Studio album by Christian Scott
- Released: 25 June 2012 (UK), 31 July 2012 (US)
- Recorded: July 20–22, 25–27, 2011
- Studio: Sear Sound, New York City
- Genre: Jazz
- Length: 119:06
- Label: Concord Music Group
- Producer: Chris Dunn and Christian aTunde Adjuah

Christian Scott chronology
| Ninety Miles (2011) | Christian aTunde Adjuah (2012) | Ninety Miles Live at Cubadisco (2012) |

= Christian aTunde Adjuah =

Christian aTunde Adjuah is a two-disc studio album by American jazz trumpeter Christian Scott released on 31 July 2012 by Concord Records.

Professional ratings
Aggregate scores
| Source | Rating |
| Metacritic | 75/100 |
Review scores
| Source | Rating |
| All About Jazz |  |
| Allmusic |  |
| The Guardian |  |
| The Irish Times |  |
| Jazzwise |  |
| laut.de |  |
| The List |  |
| Mojo |  |
| PopMatters | 6/10 |
| Tom Hull | B+ |

==Background==
Scott's 2010 album Yesterday You Said Tomorrow was a successful manifestation of the music concept that he calls "stretch music". The concept understands and respects the jazz traditions that came before and doesn't attempt to replace them, instead trying to embrace within its rhythmic and harmonic frameworks as many musical forms and cultural languages as possible. Christian aTunde Adjuah and later Stretch Music are thoughtful extensions of that trend.

==Reception==
At Metacritic, that assigns a normalized rating out of 100 to reviews from mainstream critics, the album received an average score of 75, based on six reviews, which indicates "generally favorable reviews".

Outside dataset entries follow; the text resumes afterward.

(** The INFO fields written for a record without called samples. *)
Lemma recalc_INFO_no_calls (use_length : bool) (record : TRRecord) :
  sum_bool (GetCalledSamples record) = 0 ->
  let info := INFO (vcfrecord (recalc_INFO use_length record)) in
  OrderedDict.get info "HET" = Some (InfoInt (-1)) /\
  OrderedDict.get info "HWEP" = Some (InfoInt (-1)) /\
  OrderedDict.get info "AC" =
    Some (match alt_alleles record with
          | [] => InfoInt 0
          | alts => InfoStr (String.concat "," (map (fun _ => "0") alts))
          end) /\
  OrderedDict.get info "REFAC" = Some (InfoInt 0).
Proof.
  intros Hzero. unfold recalc_INFO.
  change (GetCalledSamples (set_INFO record "HRUN" _))
    with (GetCalledSamples record).
  rewrite Hzero. simpl.
  assert (Hrep : forall (l : list string), repeat "0" (List.length l) = map (fun _ => "0") l).
  { induction l as [|x l IH]; simpl; [reflexivity|now rewrite IH]. }
  destruct (alt_alleles record) as [|a alts] eqn:Ealt; simpl;
    repeat split;
    repeat (first [ rewrite get_set_same; reflexivity
                  | rewrite get_set_other by discriminate ]).
  rewrite get_set_same. now rewrite Hrep.
Qed.

(** C8. A record that [main] writes out and that has no called sample after
    the call-level filters carries the fixed INFO values HET = -1, HWEP = -1,
    REFAC = 0 and AC = one "0" per alternate allele (the number 0 when there
    is none), whatever the metric library computes. *)
Theorem main_INFO_no_called_samples :
  forall (drop_filtered use_length : bool) (call_filters : list CallFilter)
         (locus_filters : list LocusFilter) (sample_names : list string)
         (record : TRRecord) (sample_info : SampleInfo) (loc_info : LocInfo)
         (record1 : TRRecord) (sample_info1 : SampleInfo)
         (written : TRRecord) (sample_info' : SampleInfo) (loc_info' : LocInfo),
    ApplyCallFilters record call_filters sample_info sample_names =
      Return (record1, sample_info1) ->
    sum_bool (GetCalledSamples record1) = 0 ->
    process_record drop_filtered use_length call_filters locus_filters
      sample_names record sample_info loc_info =
      Return (Written written, sample_info', loc_info') ->
    let info := INFO (vcfrecord written) in
    OrderedDict.get info "HET" = Some (InfoInt (-1)) /\
    OrderedDict.get info "HWEP" = Some (InfoInt (-1)) /\
    OrderedDict.get info "AC" =
      Some (match alt_alleles written with
            | [] => InfoInt 0
            | alts => InfoStr (String.concat "," (map (fun _ => "0") alts))
            end) /\
    OrderedDict.get info "REFAC" = Some (InfoInt 0).
Proof.
  intros drop use_length cfs lfs names record si li r1 si1 written si' li'
         Hcall Hzero Hproc.
  unfold process_record in Hproc. rewrite Hcall in Hproc. simpl in Hproc.
  pose proof (ApplyLocusFilters_called r1 lfs li drop) as Hc.
  destruct (ApplyLocusFilters r1 lfs li drop) as [[r2 li2] [b|e]];
    [|discriminate].
  simpl in Hc.
  destruct (drop && b)%bool; [discriminate|].
  injection Hproc as <- _ _.
  rewrite recalc_INFO_alt_alleles.
  apply recalc_INFO_no_calls. now rewrite Hc.
Qed.

End InfoFacts.

(** ** Arrays *)

Lemma map2_length {A B C} (f : A -> B -> C) (a : list A) : forall (b : list B),
  List.length (map2 f a b) = Nat.min (List.length a) (List.length b).
Proof.
  induction a as [|x a IH]; intros [|y b]; simpl; auto.
Qed.

Lemma map2_map_r {A B C} (f : A -> B -> C) (g : A -> B) (a : list A) :
  map2 f a (map g a) = map (fun x => f x (g x)) a.
Proof.
  induction a as [|x a IH]; simpl; [reflexivity|now rewrite IH].
Qed.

John Fordham of The Guardian wrote, "The double album Christian aTunde Adjuah broadens the themes further: to his family's African ancestry, contemporary inequality and racism, globalisation and war. It isn't a lecture, but a courageous and ambitious experiment. The proclamatory purity of Scott's trumpet sound could carry much of the set's message on its own, but guitarist Matthew Stevens' raw chords and churning vamps make effective contrasts with the leader's double-time passages." Chris May of All About Jazz noted, "Extra-musically, too, aTunde Adjuah is a manifesto for change. Scroll down the track listing: the titles reference issues such as the rape of 400 African women in the Sudanese town of Rokero by Janjaweed militiamen ("Fatima Aisha Rokero 400"), the killing of an innocent black teenager in Florida earlier this year ("Trayvon"), the demonization of the homeless in the US ("Vs. The Kleptocratic Union: Mrs McDowell's Crime"), the trafficking of women for the sex trade ("Away: Anuradha And The Maiti Nepal"), conflict in the Middle East ("Jihad Joe"), the legacy of slavery in the US ("Dred Scott"), police killings of innocent people in New Orleans in the wake of hurricane Katrina ("Danziger"), and HIV/AIDS ("The Berlin Patient: CCR5")... Scott's music is instrumental rather than vocal, so he addresses these issues not with words, but with attitude and vibe; track titles and liner notes are the only words you get. His message is no less coherent for that, and, while it may not have the narrative literalism of "conscious" rap music, it has the same relevance, accessibility and immediacy."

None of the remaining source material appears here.